*** Provided data Section Begins ***

Lemma cave_ok_iff_witness :
  check_cave 1 (join_nl ["WWWWW"; "W.P.W"; "W.*.W"; "WWWWW"]) true
  = Some (StatusOk, true)
  ↔ (∀ p, Spec.is_diamond (nonempty_lines (join_nl ["WWWWW"; "W.P.W"; "W.*.W"; "WWWWW"])) p →
          Spec.reachable (nonempty_lines (join_nl ["WWWWW"; "W.P.W"; "W.*.W"; "WWWWW"]))
            (2, 1) p)
    ∧ 1 <= Z.of_nat (Spec.diamonds
                       (nonempty_lines (join_nl ["WWWWW"; "W.P.W"; "W.*.W"; "WWWWW"]))).
Proof.
  apply (cave_ok_iff 1 (join_nl ["WWWWW"; "W.P.W"; "W.*.W"; "WWWWW"]) true (2, 1)).
  vm_compute. reflexivity.
Defined.

(** X9: A cave whose grid has rows and no player is reported UNREACHABLE with
    the number of all its diamonds, also when that number is zero; a pattern
    without any row is reported as short of all the required diamonds, or OK
    when none is required. *)
Theorem cave_without_player required pattern all_ok :
  Spec.positions "P" (nonempty_lines pattern) = [] →
  check_cave required pattern all_ok
  = Some (match nonempty_lines pattern with
          | [] => if 0 <? required then (NeedMore required, false)
                  else (StatusOk, all_ok)
          | _ => (Unreachable (Z.of_nat (Spec.diamonds (nonempty_lines pattern))),
                  false)
          end).
Proof.
  intros Hno.
  destruct (flood_fill_cases pattern) as (D & HD & Hsz & Hempty & Hnone & _).
  unfold check_cave.
  destruct (nonempty_lines pattern) as [|l ls] eqn:E.
  - rewrite Hempty by done. cbn [mbind option_bind negb].
    rewrite Z.sub_0_r. by destruct (0 <? required).
  - rewrite Hnone by done. cbn [mbind option_bind negb]. by rewrite Hsz.
Qed.

Lemma cave_without_player_witness :
  check_cave 0 "W.W" true = Some (Unreachable 0, false).
Proof.
  apply (cave_without_player 0 "W.W" true). vm_compute. reflexivity.
Defined.

Lemma check_cave_flag required pattern all_ok :
  ∃ st, check_cave required pattern all_ok
        = Some (st, all_ok && bool_decide (st = StatusOk)).
Proof.
  unfold check_cave.
  destruct (flood_fill_check_total pattern) as ([[a r] u] & ->).
  cbn [mbind option_bind].
  destruct a; cbn [negb].
  - destruct (r <? required).
    + exists (NeedMore (required - r)).
      by rewrite bool_decide_false, andb_false_r by done.
    + exists StatusOk. by rewrite bool_decide_true, andb_true_r by done.
  - exists (Unreachable u). by rewrite bool_decide_false, andb_false_r by done.
Qed.

Lemma check_caves_flag caves : ∀ all_ok,
  ∃ sts, check_caves caves all_ok
         = Some (sts, all_ok && forallb (fun st => bool_decide (st = StatusOk)) sts)
    ∧ length sts = length caves.
Proof.
  induction caves as [|[[name required] pattern] caves IH]; intros all_ok.
  - exists []. by rewrite andb_true_r.
  - cbn [check_caves].
    destruct (check_cave_flag required pattern all_ok) as (st & ->).
    cbn [mbind option_bind].
    destruct (IH (all_ok && bool_decide (st = StatusOk))) as (sts & -> & Hlen).
    cbn [mbind option_bind]. exists (st :: sts).
    cbn [forallb length]. by rewrite andb_assoc, Hlen.
Qed.

(** X10: The report gives one status for each cave, and [all_ok] ends up true
    exactly when every one of them is OK: one cave that is not OK is enough
    for the closing message to be the warning. *)
Theorem report_flag_iff_all_ok caves :
  ∃ sts all_ok,
    accessibility_report caves = Some (sts, all_ok)
    ∧ length sts = length caves
    ∧ (all_ok = true ↔ Forall (fun st => st = StatusOk) sts).
Proof.
  unfold accessibility_report.
  destruct (check_caves_flag caves true) as (sts & -> & Hlen).
  eexists _, _. split; [done|]. split; [done|].
  cbn [andb]. rewrite forallb_forall, Forall_forall.
  split; intros H st Hin.
  - apply list_elem_of_In in Hin. by apply H, bool_decide_eq_true in Hin.
  - apply bool_decide_eq_true, H. by apply list_elem_of_In.
Qed.

End FloodReportFacts.

(** ** check-all-caves.py: how many rows hold the diamonds *)

Module ClusteringMoreFacts.
Import PyStr PyStrFacts PyFloat PyFloatFacts Clustering ClusteringFacts.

*** Provided data Section Ends ***

Work order: Output the line containing "destruct (check_caves_flag caves" together with all later lines of the entries, exactly as written, through the final line.

Task output:
  destruct (check_caves_flag caves true) as (sts & -> & Hlen).
  eexists _, _. split; [done|]. split; [done|].
  cbn [andb]. rewrite forallb_forall, Forall_forall.
  split; intros H st Hin.
  - apply list_elem_of_In in Hin. by apply H, bool_decide_eq_true in Hin.
  - apply bool_decide_eq_true, H. by apply list_elem_of_In.
Qed.

End FloodReportFacts.

(** ** check-all-caves.py: how many rows hold the diamonds *)

Module ClusteringMoreFacts.
Import PyStr PyStrFacts PyFloat PyFloatFacts Clustering ClusteringFacts.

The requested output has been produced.